En ce dernier jour tout plein de soleil, on déguste notre café sur la terrasse, Billy et moi. On discute du programme de l'année suivante à l'Opéra de Paris. En avril nous avons aligné nos dates d'abonnement, ça va être chouette l'année prochaine.
« Tu n'auras plus l'occasion de venir à l'école.
– Eh non, ça sera le collège maintenant, d'ailleurs elle n'aimait pas trop que je traîne à l'école comme si elle avait besoin de sa maman !
– J'ai un truc à te dire.
– ...
– Je suis homo. »
Et puis tout sort pêle-mêle : la peur que ça se sache, les parents qui voient des pédophiles partout, l'amalgame pédé-pédophile, qu'il s'est un peu servi de toi pardon mais tu m'avais dit que tu n'aurais pas de problème avec ton mec en couverture auprès de ses collègues ou en tout cas ne démentait rien. L'amour du métier, surtout ne pas prendre le risque de ne plus pouvoir l'exercer, j'y tiens trop. Choisir d'habiter loin pour pouvoir fréquenter des garçons sans croiser les habitants d'ici, raconter aux hommes qu'il rencontre qu'il exerce je ne sais plus quel métier pour éviter les recoupements, l'impossibilité de faire confiance, même à toi pardon.
Je me prends la porte du placard en pleine face.
Mentir sur une opinion, ça demande de la maîtrise de soi. Mentir sur ce qu'on est, ça détruit. Comme d'autres, il a cloisonné sa vie en parties étanches entre le très petit nombre de ceux qui savent et tous les autres qui ne doivent pas savoir. Il ne se comporte pas de la même façon, n'a pas les mêmes gestes, pas les mêmes intonations.
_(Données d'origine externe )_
(* ===== verification/RatchetFacts.v ===== *)
(** * The Double Ratchet: sealed wires, chains in any order, bounds and persistence *)

From S2P Require Import Prelude Hashing Base64 PyVal Sorting Json JsonFacts Crypto Wire Ratchet.

(** ** Message and key identifiers *)

Definition msg_id (sid : string) (dh : bytes) (n : Z) : string :=
  sid +:+ ":" +:+ b64e dh +:+ ":" +:+ dec n.

Lemma b64_url_not_colon z : 0 <= z < 64 -> not_char ":" (b64_url z) = true.
Proof. apply (check64_spec (fun z => not_char ":" (b64_url z))). vm_compute. reflexivity. Qed.

Lemma b64e_not_colon s : string_all (not_char ":") (b64e s) = true.
Proof. rewrite b64e_body. apply b64_body_all. apply b64_url_not_colon. Qed.

Lemma skip_key_inj d n d' n' : skip_key d n = skip_key d' n' -> d = d' /\ n = n'.
Proof.
  unfold skip_key. intros H. apply sapp_sep_inj in H as [Hd Hn]; [|apply b64e_not_colon..].
  split; [by apply b64e_inj|by apply dec_inj].
Qed.

Lemma msg_id_inj sid d n d' n' : msg_id sid d n = msg_id sid d' n' -> d = d' /\ n = n'.
Proof.
  unfold msg_id. intros H. apply sapp_inj_l in H. cbn [String.append] in H.
  injection H as H. by apply skip_key_inj.
Qed.

(** ** Sealed objects *)

Section sealed.
Context `{P : Prims} `{!PrimLaws P} `{!AeadStrict P}.

Definition sealed (nonce key : bytes) (obj : pyval) (aad : bytes) : string :=
  b64e (nonce +:+ aes_encrypt key nonce (json_dumps false false obj) (Some aad)).

Lemma json_bytes_ok v : py_ok v -> json_bytes v = Ok (json_dumps false false v).
Proof. intros H. unfold json_bytes, utf8_encode. by rewrite json_dumps_valid. Qed.

Lemma canonical_ok v : py_ok v -> canonical v = Ok (json_dumps false true v).
Proof. intros H. unfold canonical, utf8_encode. by rewrite json_dumps_valid. Qed.

Lemma loads_bytes_ok v : py_ok v -> loads_bytes (json_dumps false false v) = Ok v.
Proof.
  intros H. unfold loads_bytes, utf8_decode. rewrite json_dumps_valid by done. cbn [res_bind].
  by rewrite json_loads_dumps.
Qed.

Lemma json_unb64_ok v : py_ok v -> json_unb64 (b64e (json_dumps false false v)) = Ok v.
Proof. intros H. unfold json_unb64. rewrite b64d_b64e. cbn [res_bind]. by apply loads_bytes_ok. Qed.

Lemma json_b64_ok v : py_ok v -> json_b64 v = Ok (b64e (json_dumps false false v)).
Proof. intros H. unfold json_b64. by rewrite json_bytes_ok. Qed.

Lemma aes_key_ok_32 k : len32 k -> aes_key_ok k = true.
Proof. unfold aes_key_ok, len32. by intros ->. Qed.

Lemma aead_encrypt_ok nonce key obj aad :
  py_ok obj -> len32 key -> aead_encrypt nonce key obj aad = Ok (sealed nonce key obj aad).
Proof.
  intros Ho Hk. unfold aead_encrypt. rewrite json_bytes_ok by done. cbn [res_bind].
  by rewrite aes_key_ok_32.
Qed.

Definition nonce_ok (n : bytes) : Prop := String.length n = 12%nat.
Les histoires de coming-out me mettent toujours les tripes à l'air, même quand ça se passe bien. C'est de devoir le faire qui est insupportable, qu'on puisse situer le avant et le après, qu'on doive s'interroger sur comment et à qui le dire, s'inquiéter des réactions. Qu'on se prenne les pieds dans le tapis entre le choix d'un métier et le choix d'être soi.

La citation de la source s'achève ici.